Information provided
- - - -

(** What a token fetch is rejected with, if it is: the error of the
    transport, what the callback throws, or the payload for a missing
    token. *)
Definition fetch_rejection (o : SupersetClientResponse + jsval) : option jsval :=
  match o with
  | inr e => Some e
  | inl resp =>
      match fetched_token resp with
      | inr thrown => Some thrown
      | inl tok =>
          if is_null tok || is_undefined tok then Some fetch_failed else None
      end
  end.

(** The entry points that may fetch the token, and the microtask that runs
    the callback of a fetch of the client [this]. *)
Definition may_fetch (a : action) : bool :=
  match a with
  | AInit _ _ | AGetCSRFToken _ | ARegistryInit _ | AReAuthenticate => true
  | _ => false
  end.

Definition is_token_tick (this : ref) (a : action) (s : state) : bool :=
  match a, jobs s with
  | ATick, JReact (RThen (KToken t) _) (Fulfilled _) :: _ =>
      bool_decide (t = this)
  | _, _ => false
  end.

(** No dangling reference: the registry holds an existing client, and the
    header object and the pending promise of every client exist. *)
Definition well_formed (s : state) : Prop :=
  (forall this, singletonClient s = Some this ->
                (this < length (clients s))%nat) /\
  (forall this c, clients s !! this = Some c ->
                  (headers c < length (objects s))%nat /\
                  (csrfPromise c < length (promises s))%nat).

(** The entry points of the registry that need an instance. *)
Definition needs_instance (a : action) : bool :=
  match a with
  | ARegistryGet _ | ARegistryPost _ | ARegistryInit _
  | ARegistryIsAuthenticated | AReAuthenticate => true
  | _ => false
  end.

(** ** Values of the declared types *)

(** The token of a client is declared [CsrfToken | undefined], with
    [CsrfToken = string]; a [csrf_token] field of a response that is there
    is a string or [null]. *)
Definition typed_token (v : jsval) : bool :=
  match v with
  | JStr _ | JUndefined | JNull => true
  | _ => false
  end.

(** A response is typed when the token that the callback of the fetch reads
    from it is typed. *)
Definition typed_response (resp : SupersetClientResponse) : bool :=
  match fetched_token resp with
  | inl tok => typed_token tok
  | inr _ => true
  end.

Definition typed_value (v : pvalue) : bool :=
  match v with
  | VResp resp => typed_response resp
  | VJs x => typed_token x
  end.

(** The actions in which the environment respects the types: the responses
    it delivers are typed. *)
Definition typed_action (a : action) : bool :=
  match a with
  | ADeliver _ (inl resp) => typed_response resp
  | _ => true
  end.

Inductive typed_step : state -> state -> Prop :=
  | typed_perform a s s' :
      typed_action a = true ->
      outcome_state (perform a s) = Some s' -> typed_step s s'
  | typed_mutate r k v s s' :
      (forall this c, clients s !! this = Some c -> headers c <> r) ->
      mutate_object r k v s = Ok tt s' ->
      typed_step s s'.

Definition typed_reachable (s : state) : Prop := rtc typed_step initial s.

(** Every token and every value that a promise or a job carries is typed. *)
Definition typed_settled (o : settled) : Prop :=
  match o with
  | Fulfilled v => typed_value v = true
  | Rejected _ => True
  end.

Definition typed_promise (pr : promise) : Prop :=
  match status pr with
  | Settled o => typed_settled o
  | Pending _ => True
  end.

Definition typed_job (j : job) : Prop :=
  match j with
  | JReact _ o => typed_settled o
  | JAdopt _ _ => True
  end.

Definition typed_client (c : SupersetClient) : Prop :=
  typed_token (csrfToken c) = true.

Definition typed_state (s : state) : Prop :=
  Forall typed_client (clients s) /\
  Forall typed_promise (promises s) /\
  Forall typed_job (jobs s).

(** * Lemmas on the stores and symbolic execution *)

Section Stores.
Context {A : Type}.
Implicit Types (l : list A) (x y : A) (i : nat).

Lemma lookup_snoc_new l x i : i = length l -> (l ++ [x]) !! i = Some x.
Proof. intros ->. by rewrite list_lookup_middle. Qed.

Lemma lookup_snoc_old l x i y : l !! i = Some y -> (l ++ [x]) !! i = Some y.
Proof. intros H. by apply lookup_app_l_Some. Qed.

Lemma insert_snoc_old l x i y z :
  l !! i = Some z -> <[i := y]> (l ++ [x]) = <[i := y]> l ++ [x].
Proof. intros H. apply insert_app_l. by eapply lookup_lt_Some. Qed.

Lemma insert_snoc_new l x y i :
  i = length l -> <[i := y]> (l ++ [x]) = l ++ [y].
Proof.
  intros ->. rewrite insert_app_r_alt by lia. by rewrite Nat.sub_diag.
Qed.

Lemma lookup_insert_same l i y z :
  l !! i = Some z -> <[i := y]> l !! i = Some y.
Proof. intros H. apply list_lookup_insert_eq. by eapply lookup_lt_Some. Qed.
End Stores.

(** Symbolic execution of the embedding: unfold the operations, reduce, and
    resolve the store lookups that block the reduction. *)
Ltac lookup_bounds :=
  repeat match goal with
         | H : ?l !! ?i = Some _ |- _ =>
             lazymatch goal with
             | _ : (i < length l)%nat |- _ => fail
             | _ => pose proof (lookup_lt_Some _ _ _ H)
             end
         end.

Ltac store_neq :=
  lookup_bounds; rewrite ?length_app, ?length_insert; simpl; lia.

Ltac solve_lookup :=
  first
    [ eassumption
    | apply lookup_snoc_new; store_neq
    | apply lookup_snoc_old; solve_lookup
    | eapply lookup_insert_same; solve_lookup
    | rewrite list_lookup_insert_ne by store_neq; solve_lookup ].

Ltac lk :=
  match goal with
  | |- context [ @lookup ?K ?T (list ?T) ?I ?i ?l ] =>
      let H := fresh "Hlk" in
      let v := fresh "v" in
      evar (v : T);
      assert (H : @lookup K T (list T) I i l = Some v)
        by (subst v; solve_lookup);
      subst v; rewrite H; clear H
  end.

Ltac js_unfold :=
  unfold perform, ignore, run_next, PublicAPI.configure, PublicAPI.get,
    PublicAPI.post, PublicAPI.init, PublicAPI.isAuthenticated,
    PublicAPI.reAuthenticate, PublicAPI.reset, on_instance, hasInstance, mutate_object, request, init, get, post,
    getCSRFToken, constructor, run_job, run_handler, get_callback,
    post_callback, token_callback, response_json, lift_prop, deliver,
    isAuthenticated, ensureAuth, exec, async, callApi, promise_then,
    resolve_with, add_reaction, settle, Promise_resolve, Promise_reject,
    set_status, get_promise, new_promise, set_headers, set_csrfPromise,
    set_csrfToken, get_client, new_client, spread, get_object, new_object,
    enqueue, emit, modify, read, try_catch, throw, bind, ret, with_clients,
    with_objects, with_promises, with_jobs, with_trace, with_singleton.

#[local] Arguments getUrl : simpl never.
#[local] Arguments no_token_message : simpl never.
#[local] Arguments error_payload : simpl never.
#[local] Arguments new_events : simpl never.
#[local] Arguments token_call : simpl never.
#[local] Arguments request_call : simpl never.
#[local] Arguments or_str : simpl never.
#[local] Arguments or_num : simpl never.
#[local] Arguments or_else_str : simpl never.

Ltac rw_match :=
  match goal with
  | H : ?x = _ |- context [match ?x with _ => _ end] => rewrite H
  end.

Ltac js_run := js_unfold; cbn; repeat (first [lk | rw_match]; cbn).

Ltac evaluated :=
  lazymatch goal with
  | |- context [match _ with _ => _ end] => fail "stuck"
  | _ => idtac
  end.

- - - -

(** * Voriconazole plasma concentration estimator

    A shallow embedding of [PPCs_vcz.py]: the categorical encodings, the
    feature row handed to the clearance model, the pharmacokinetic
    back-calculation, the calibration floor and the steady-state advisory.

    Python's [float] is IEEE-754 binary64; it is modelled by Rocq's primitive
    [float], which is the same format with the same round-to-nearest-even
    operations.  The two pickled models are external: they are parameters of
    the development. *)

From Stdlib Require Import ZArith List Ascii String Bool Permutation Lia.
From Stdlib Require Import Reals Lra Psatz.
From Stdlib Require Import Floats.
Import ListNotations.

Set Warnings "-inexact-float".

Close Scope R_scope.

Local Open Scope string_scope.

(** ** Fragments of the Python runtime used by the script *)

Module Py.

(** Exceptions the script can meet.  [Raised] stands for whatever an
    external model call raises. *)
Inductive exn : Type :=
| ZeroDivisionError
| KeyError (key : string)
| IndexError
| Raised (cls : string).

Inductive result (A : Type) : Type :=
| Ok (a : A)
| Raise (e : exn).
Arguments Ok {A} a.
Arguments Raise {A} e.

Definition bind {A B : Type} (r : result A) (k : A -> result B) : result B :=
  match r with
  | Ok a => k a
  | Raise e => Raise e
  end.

- - - -

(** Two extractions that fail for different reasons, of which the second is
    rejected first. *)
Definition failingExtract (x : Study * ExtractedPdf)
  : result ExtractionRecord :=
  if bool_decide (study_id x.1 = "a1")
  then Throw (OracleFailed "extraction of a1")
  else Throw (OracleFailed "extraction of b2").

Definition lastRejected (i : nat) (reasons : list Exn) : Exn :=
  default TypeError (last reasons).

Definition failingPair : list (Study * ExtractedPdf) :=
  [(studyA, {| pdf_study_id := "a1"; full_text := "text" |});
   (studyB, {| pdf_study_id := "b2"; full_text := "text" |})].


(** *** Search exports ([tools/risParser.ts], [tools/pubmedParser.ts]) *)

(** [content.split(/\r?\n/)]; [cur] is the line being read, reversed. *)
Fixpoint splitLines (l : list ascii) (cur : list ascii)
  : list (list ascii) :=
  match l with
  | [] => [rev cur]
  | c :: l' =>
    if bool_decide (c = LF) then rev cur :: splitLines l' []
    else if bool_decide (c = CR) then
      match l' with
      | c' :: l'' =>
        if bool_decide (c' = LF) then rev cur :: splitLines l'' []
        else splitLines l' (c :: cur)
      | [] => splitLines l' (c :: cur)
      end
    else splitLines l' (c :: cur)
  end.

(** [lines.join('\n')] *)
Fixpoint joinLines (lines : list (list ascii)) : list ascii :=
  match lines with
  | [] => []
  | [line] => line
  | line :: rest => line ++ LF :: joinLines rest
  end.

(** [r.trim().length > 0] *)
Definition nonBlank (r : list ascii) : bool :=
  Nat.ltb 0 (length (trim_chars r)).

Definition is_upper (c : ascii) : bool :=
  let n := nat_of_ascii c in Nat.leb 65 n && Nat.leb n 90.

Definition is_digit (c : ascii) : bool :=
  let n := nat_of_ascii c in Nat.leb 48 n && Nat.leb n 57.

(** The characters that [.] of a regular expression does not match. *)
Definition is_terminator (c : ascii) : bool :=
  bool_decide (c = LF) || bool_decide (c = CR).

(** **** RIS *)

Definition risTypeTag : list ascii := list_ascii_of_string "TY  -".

- - - -

The task
Of the entries above, repeat exactly the lines between the line with "Definition is_digit (c" and the line with "Definition risTypeTag : list", inclusive, and no others.

The completed task
Definition is_digit (c : ascii) : bool :=
  let n := nat_of_ascii c in Nat.leb 48 n && Nat.leb n 57.

(** The characters that [.] of a regular expression does not match. *)
Definition is_terminator (c : ascii) : bool :=
  bool_decide (c = LF) || bool_decide (c = CR).

(** **** RIS *)

Definition risTypeTag : list ascii := list_ascii_of_string "TY  -".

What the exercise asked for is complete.